_Provided records_.

(* ===== verification/ReconcileFrames.v ===== *)
(** * What the steps of the reconciliation engine leave alone

    The frame lemmas of [Reconcile.v]'s steps and loops, collected in the
    rewrite database [rec]: reading a field through a step that does not write
    it. *)
From S2P Require Import Prelude GoStrings GoJson Domain Reconcile.
Open Scope string_scope.

(** ** Frames: the fields a step does not write *)

Create Rewrite HintDb rec.

Lemma addChange_Assets s id t b a r w : Assets (w_state (addChange s id t b a r w)) = Assets (w_state w).
Proof. unfold addChange. by case_match. Qed.
Lemma addChange_ExternalToAsset s id t b a r w : ExternalToAsset (w_state (addChange s id t b a r w)) = ExternalToAsset (w_state w).
Proof. unfold addChange. by case_match. Qed.
Lemma addChange_Claims s id t b a r w : Claims (w_state (addChange s id t b a r w)) = Claims (w_state w).
Proof. unfold addChange. by case_match. Qed.
Lemma addChange_Relationships s id t b a r w : Relationships (w_state (addChange s id t b a r w)) = Relationships (w_state w).
Proof. unfold addChange. by case_match. Qed.
Lemma addChange_SuccessfulAbsences s id t b a r w : SuccessfulAbsences (w_state (addChange s id t b a r w)) = SuccessfulAbsences (w_state w).
Proof. unfold addChange. by case_match. Qed.
Lemma addChange_ProcessedSnapshots s id t b a r w : ProcessedSnapshots (w_state (addChange s id t b a r w)) = ProcessedSnapshots (w_state w).
Proof. unfold addChange. by case_match. Qed.
#[export] Hint Rewrite addChange_Assets addChange_ExternalToAsset addChange_Claims addChange_Relationships addChange_SuccessfulAbsences addChange_ProcessedSnapshots : rec.

(** Unfolds a step, splits its cases and reads the field through its writes. *)
Ltac frame step :=
  unfold step; repeat (case_match || case_bool_decide); simplify_eq/=;
  autorewrite with rec; cbn; autorewrite with rec; done.

Lemma observe_asset_Claims s now o w : Claims (w_state (observe_asset s now o w)) = Claims (w_state w).
Proof. frame observe_asset. Qed.
Lemma observe_asset_Relationships s now o w : Relationships (w_state (observe_asset s now o w)) = Relationships (w_state w).
Proof. frame observe_asset. Qed.
Lemma observe_asset_SuccessfulAbsences s now o w : SuccessfulAbsences (w_state (observe_asset s now o w)) = SuccessfulAbsences (w_state w).
Proof. frame observe_asset. Qed.
Lemma observe_asset_ProcessedSnapshots s now o w : ProcessedSnapshots (w_state (observe_asset s now o w)) = ProcessedSnapshots (w_state w).
Proof. frame observe_asset. Qed.
Lemma apply_claim_ExternalToAsset p s o id w x : ExternalToAsset (w_state (apply_claim p s o id w x)) = ExternalToAsset (w_state w).
Proof. frame apply_claim. Qed.
Lemma apply_claim_Relationships p s o id w x : Relationships (w_state (apply_claim p s o id w x)) = Relationships (w_state w).
Proof. frame apply_claim. Qed.
Lemma apply_claim_SuccessfulAbsences p s o id w x : SuccessfulAbsences (w_state (apply_claim p s o id w x)) = SuccessfulAbsences (w_state w).
Proof. frame apply_claim. Qed.
Lemma apply_claim_ProcessedSnapshots p s o id w x : ProcessedSnapshots (w_state (apply_claim p s o id w x)) = ProcessedSnapshots (w_state w).
Proof. frame apply_claim. Qed.
Lemma remove_relationship_Assets s now seen w x : Assets (w_state (remove_relationship s now seen w x)) = Assets (w_state w).
Proof. frame remove_relationship. Qed.
Lemma remove_relationship_ExternalToAsset s now seen w x : ExternalToAsset (w_state (remove_relationship s now seen w x)) = ExternalToAsset (w_state w).
Proof. frame remove_relationship. Qed.
Lemma remove_relationship_Claims s now seen w x : Claims (w_state (remove_relationship s now seen w x)) = Claims (w_state w).
Proof. frame remove_relationship. Qed.
Lemma remove_relationship_SuccessfulAbsences s now seen w x : SuccessfulAbsences (w_state (remove_relationship s now seen w x)) = SuccessfulAbsences (w_state w).
Proof. frame remove_relationship. Qed.
Lemma remove_relationship_ProcessedSnapshots s now seen w x : ProcessedSnapshots (w_state (remove_relationship s now seen w x)) = ProcessedSnapshots (w_state w).
Proof. frame remove_relationship. Qed.
Lemma mark_absent_ExternalToAsset s now n seen w x : ExternalToAsset (w_state (mark_absent s now n seen w x)) = ExternalToAsset (w_state w).
Proof. frame mark_absent. Qed.
Lemma mark_absent_Claims s now n seen w x : Claims (w_state (mark_absent s now n seen w x)) = Claims (w_state w).
Proof. frame mark_absent. Qed.
Lemma mark_absent_Relationships s now n seen w x : Relationships (w_state (mark_absent s now n seen w x)) = Relationships (w_state w).
Proof. frame mark_absent. Qed.
Lemma mark_absent_ProcessedSnapshots s now n seen w x : ProcessedSnapshots (w_state (mark_absent s now n seen w x)) = ProcessedSnapshots (w_state w).
Proof. frame mark_absent. Qed.
Lemma apply_relationship_Assets s now acc x :
  Assets (w_state (apply_relationship s now acc x).1) = Assets (w_state acc.1).
Proof. destruct acc. frame apply_relationship. Qed.
Lemma apply_relationship_ExternalToAsset s now acc x :
  ExternalToAsset (w_state (apply_relationship s now acc x).1) = ExternalToAsset (w_state acc.1).
Proof. destruct acc. frame apply_relationship. Qed.
Lemma apply_relationship_Claims s now acc x :
  Claims (w_state (apply_relationship s now acc x).1) = Claims (w_state acc.1).
Proof. destruct acc. frame apply_relationship. Qed.
Lemma apply_relationship_SuccessfulAbsences s now acc x :
  SuccessfulAbsences (w_state (apply_relationship s now acc x).1) = SuccessfulAbsences (w_state acc.1).
Proof. destruct acc. frame apply_relationship. Qed.
Lemma apply_relationship_ProcessedSnapshots s now acc x :
  ProcessedSnapshots (w_state (apply_relationship s now acc x).1) = ProcessedSnapshots (w_state acc.1).
Proof. destruct acc. frame apply_relationship. Qed.
#[export] Hint Rewrite observe_asset_Claims
  observe_asset_Relationships
  observe_asset_SuccessfulAbsences
  observe_asset_ProcessedSnapshots
  apply_claim_ExternalToAsset
  apply_claim_Relationships
  apply_claim_SuccessfulAbsences
  apply_claim_ProcessedSnapshots
  remove_relationship_Assets
  remove_relationship_ExternalToAsset
  remove_relationship_Claims
  remove_relationship_SuccessfulAbsences
  remove_relationship_ProcessedSnapshots
  mark_absent_ExternalToAsset
  mark_absent_Claims
  mark_absent_Relationships
  mark_absent_ProcessedSnapshots
  apply_relationship_Assets
  apply_relationship_ExternalToAsset
  apply_relationship_Claims
  apply_relationship_SuccessfulAbsences
  apply_relationship_ProcessedSnapshots : rec.

(** ** Loops *)

Section Loops.
Context `{RangeOrder}.

Lemma apply_observation_Relationships p s now w x :
  Relationships (w_state (apply_observation p s now w x)) = Relationships (w_state w).
Proof.
  destruct x as [i o]. unfold apply_observation.
  rewrite (foldl_proj _ (fun w => Relationships (w_state w))); [|intros; by autorewrite with rec].
  unfold reset_absence. cbn. by autorewrite with rec.
Qed.
Lemma apply_observation_ProcessedSnapshots p s now w x :
  ProcessedSnapshots (w_state (apply_observation p s now w x)) = ProcessedSnapshots (w_state w).
Proof.
  destruct x as [i o]. unfold apply_observation.
  rewrite (foldl_proj _ (fun w => ProcessedSnapshots (w_state w))); [|intros; by autorewrite with rec].
  unfold reset_absence. cbn. by autorewrite with rec.
Qed.
Lemma apply_observations_Relationships p s now w :
  Relationships (w_state (apply_observations p s now w)) = Relationships (w_state w).
Proof. apply (foldl_proj _ (fun w => Relationships (w_state w))). intros. apply apply_observation_Relationships. Qed.
Lemma apply_observations_ProcessedSnapshots p s now w :
  ProcessedSnapshots (w_state (apply_observations p s now w)) = ProcessedSnapshots (w_state w).
Proof. apply (foldl_proj _ (fun w => ProcessedSnapshots (w_state w))). intros. apply apply_observation_ProcessedSnapshots. Qed.
Lemma apply_relationships_Assets s now w :
  Assets (w_state (apply_relationships s now w).1) = Assets (w_state w).
Proof. apply (foldl_proj _ (fun a => Assets (w_state a.1))). intros. by autorewrite with rec. Qed.
Lemma apply_relationships_ExternalToAsset s now w :
  ExternalToAsset (w_state (apply_relationships s now w).1) = ExternalToAsset (w_state w).
Proof. apply (foldl_proj _ (fun a => ExternalToAsset (w_state a.1))). intros. by autorewrite with rec. Qed.
Lemma apply_relationships_Claims s now w :
  Claims (w_state (apply_relationships s now w).1) = Claims (w_state w).
Proof. apply (foldl_proj _ (fun a => Claims (w_state a.1))). intros. by autorewrite with rec. Qed.
Lemma apply_relationships_SuccessfulAbsences s now w :
  SuccessfulAbsences (w_state (apply_relationships s now w).1) = SuccessfulAbsences (w_state w).
Proof. apply (foldl_proj _ (fun a => SuccessfulAbsences (w_state a.1))). intros. by autorewrite with rec. Qed.
Lemma apply_relationships_ProcessedSnapshots s now w :
  ProcessedSnapshots (w_state (apply_relationships s now w).1) = ProcessedSnapshots (w_state w).
Proof. apply (foldl_proj _ (fun a => ProcessedSnapshots (w_state a.1))). intros. by autorewrite with rec. Qed.
Lemma remove_relationships_Assets s now seen w :
  Assets (w_state (remove_relationships s now seen w)) = Assets (w_state w).
Proof. apply (foldl_proj _ (fun w => Assets (w_state w))). intros. by autorewrite with rec. Qed.
Lemma remove_relationships_ExternalToAsset s now seen w :
  ExternalToAsset (w_state (remove_relationships s now seen w)) = ExternalToAsset (w_state w).
Proof. apply (foldl_proj _ (fun w => ExternalToAsset (w_state w))). intros. by autorewrite with rec. Qed.
Lemma remove_relationships_Claims s now seen w :
  Claims (w_state (remove_relationships s now seen w)) = Claims (w_state w).
Proof. apply (foldl_proj _ (fun w => Claims (w_state w))). intros. by autorewrite with rec. Qed.
Lemma remove_relationships_SuccessfulAbsences s now seen w :
  SuccessfulAbsences (w_state (remove_relationships s now seen w)) = SuccessfulAbsences (w_state w).
Proof. apply (foldl_proj _ (fun w => SuccessfulAbsences (w_state w))). intros. by autorewrite with rec. Qed.
Lemma remove_relationships_ProcessedSnapshots s now seen w :
  ProcessedSnapshots (w_state (remove_relationships s now seen w)) = ProcessedSnapshots (w_state w).
Proof. apply (foldl_proj _ (fun w => ProcessedSnapshots (w_state w))). intros. by autorewrite with rec. Qed.
Lemma mark_absences_ExternalToAsset p s now w :
  ExternalToAsset (w_state (mark_absences p s now w)) = ExternalToAsset (w_state w).
Proof. apply (foldl_proj _ (fun w => ExternalToAsset (w_state w))). intros. by autorewrite with rec. Qed.
Lemma mark_absences_Claims p s now w :
  Claims (w_state (mark_absences p s now w)) = Claims (w_state w).
Proof. apply (foldl_proj _ (fun w => Claims (w_state w))). intros. by autorewrite with rec. Qed.
Lemma mark_absences_Relationships p s now w :
  Relationships (w_state (mark_absences p s now w)) = Relationships (w_state w).
Proof. apply (foldl_proj _ (fun w => Relationships (w_state w))). intros. by autorewrite with rec. Qed.
Lemma mark_absences_ProcessedSnapshots p s now w :
  ProcessedSnapshots (w_state (mark_absences p s now w)) = ProcessedSnapshots (w_state w).
Proof. apply (foldl_proj _ (fun w => ProcessedSnapshots (w_state w))). intros. by autorewrite with rec. Qed.

End Loops.

#[export] Hint Rewrite @apply_observations_Relationships @apply_observations_ProcessedSnapshots
  @apply_relationships_Assets @apply_relationships_ExternalToAsset @apply_relationships_Claims
  @apply_relationships_SuccessfulAbsences @apply_relationships_ProcessedSnapshots
  @remove_relationships_Assets @remove_relationships_ExternalToAsset @remove_relationships_Claims
  @remove_relationships_SuccessfulAbsences @remove_relationships_ProcessedSnapshots
  @mark_absences_ExternalToAsset @mark_absences_Claims @mark_absences_Relationships
  @mark_absences_ProcessedSnapshots : rec.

_Task to complete_. Search the listing for the word "through", and copy every line in which it is found.

_Problem solution_.
    rewrite database [rec]: reading a field through a step that does not write
(** Unfolds a step, splits its cases and reads the field through its writes. *)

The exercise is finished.